| 要旨トップ | 本企画の概要 | 日本生態学会第68回全国大会 (2021年3月、岡山) 講演要旨
ESJ68 Abstract


自由集会 W14-2  (Workshop)

生物多様性-感染症リスク関係:ベクター媒介性感染症リスクへのベクター多様性の効果
Biodiversity-disease relationship: effects of vector diversity on vector-borne disease risk

*瀧本岳, 白川遥大(東京大学)
*Gaku TAKIMOTO, Harumasa SHIRAKAWA(University of Tokyo)
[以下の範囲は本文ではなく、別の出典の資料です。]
(** In an addressed trace, a write is a write to [data] that comes
    right after an address call, which was accepted unless it is the
    [$] of the marker. *)
Lemma addressed_write_le (n : nat) :
  forall pre file data e post, (length pre <= n)%nat ->
    addressed (pre ++ EvWrite file data e :: post) = true ->
    file = B "data" /\
    exists pre' fmt args err,
      pre = pre' ++ [EvAddr fmt args err] /\
      (err = true -> fmt = B "$" /\ data = [NL]).
Proof.
  induction n as [|n IH]; intros pre file data e post Hn Ha.
  - destruct pre; [discriminate Ha | simpl in Hn; lia].
  - destruct pre as [|e1 pre1]; [discriminate Ha|].
    simpl in Hn.
    destruct e1 as [f0 e0 | f0 a0 e0 | f0 d0 e0 | m]; try discriminate Ha.
    + destruct pre1 as [|e2 pre2].
      * cbn [addressed app afterAddr] in Ha.
        apply andb_true_iff in Ha as [Ha _].
        apply andb_true_iff in Ha as [Hfile Hok].
        apply bytes_eqb_eq in Hfile. split; [exact Hfile|].
        exists [], f0, a0, e0. split; [reflexivity|].
        intros ->. destruct (bytes_eqb f0 (B "$")) eqn:Ef; [|discriminate Hok].
        apply bytes_eqb_eq in Ef, Hok. split; assumption.
      * simpl in Hn. cbn [addressed app] in Ha.
        apply andb_true_iff in Ha as [_ Ha].
        destruct (IH pre2 file data e post ltac:(lia) Ha)
          as (Hfile & pre' & fmt & args & err & -> & Herr).
        split; [exact Hfile|].
        exists (EvAddr f0 a0 e0 :: e2 :: pre'), fmt, args, err.
        split; [reflexivity | exact Herr].
    + cbn [addressed app] in Ha.
      destruct (IH pre1 file data e post ltac:(lia) Ha)
        as (Hfile & pre' & fmt & args & err & -> & Herr).
      split; [exact Hfile|].
      exists (EvLog m :: pre'), fmt, args, err.
      split; [reflexivity | exact Herr].
Qed.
感染症リスクの制御は人々の福祉や野生生物の管理にとって重要である。生物多様性は感染症の原因になるだけでなく制御メカニズムにも関与するため、生物多様性と感染症リスクの関係解明が積極的に展開されている。特に、生物多様性は感染症リスクを下げるのか(希釈効果)、それとも高めてしまうのか(増幅効果)という点が問題となっている。最新のメタ解析では、病原体の宿主となる生物の多様性の増加に対して、感染症リスクは非線形に応答することが示されている。このように感染症リスクへの宿主多様性の影響を調べた研究は多いが、ベクター(媒介者)の多様性の影響を調べた研究は限られている。本発表では、ベクター媒介性感染症をターゲットとして感染症リスクとベクター多様性の関係を調べた理論研究を紹介する。一般的なベクター媒介性感染症をイメージした数理モデルの解析から、ベクター多様性が増幅効果をもたらしやすいことを示唆する結果を得た。理論的には増幅効果だけでなく希釈効果も期待されるものの、宿主との接触を巡るベクター種間の干渉が強くなければ増幅効果が卓越する傾向が見られた。また、ベクター種間の機能的多様性が高いほど増幅効果が起きやすいことも示された。これらの結果は、ヒトのマラリアやオジロジカのウイルス性出血疾患で見られるベクター多様性の効果と整合的である。この数理モデルの結果をふまえ、ベクター多様性の感染症リスクへの影響を「感染媒介経路数」と「感染媒介効率」の2要因に分けて理解する理論的枠組みの有用性を考察する。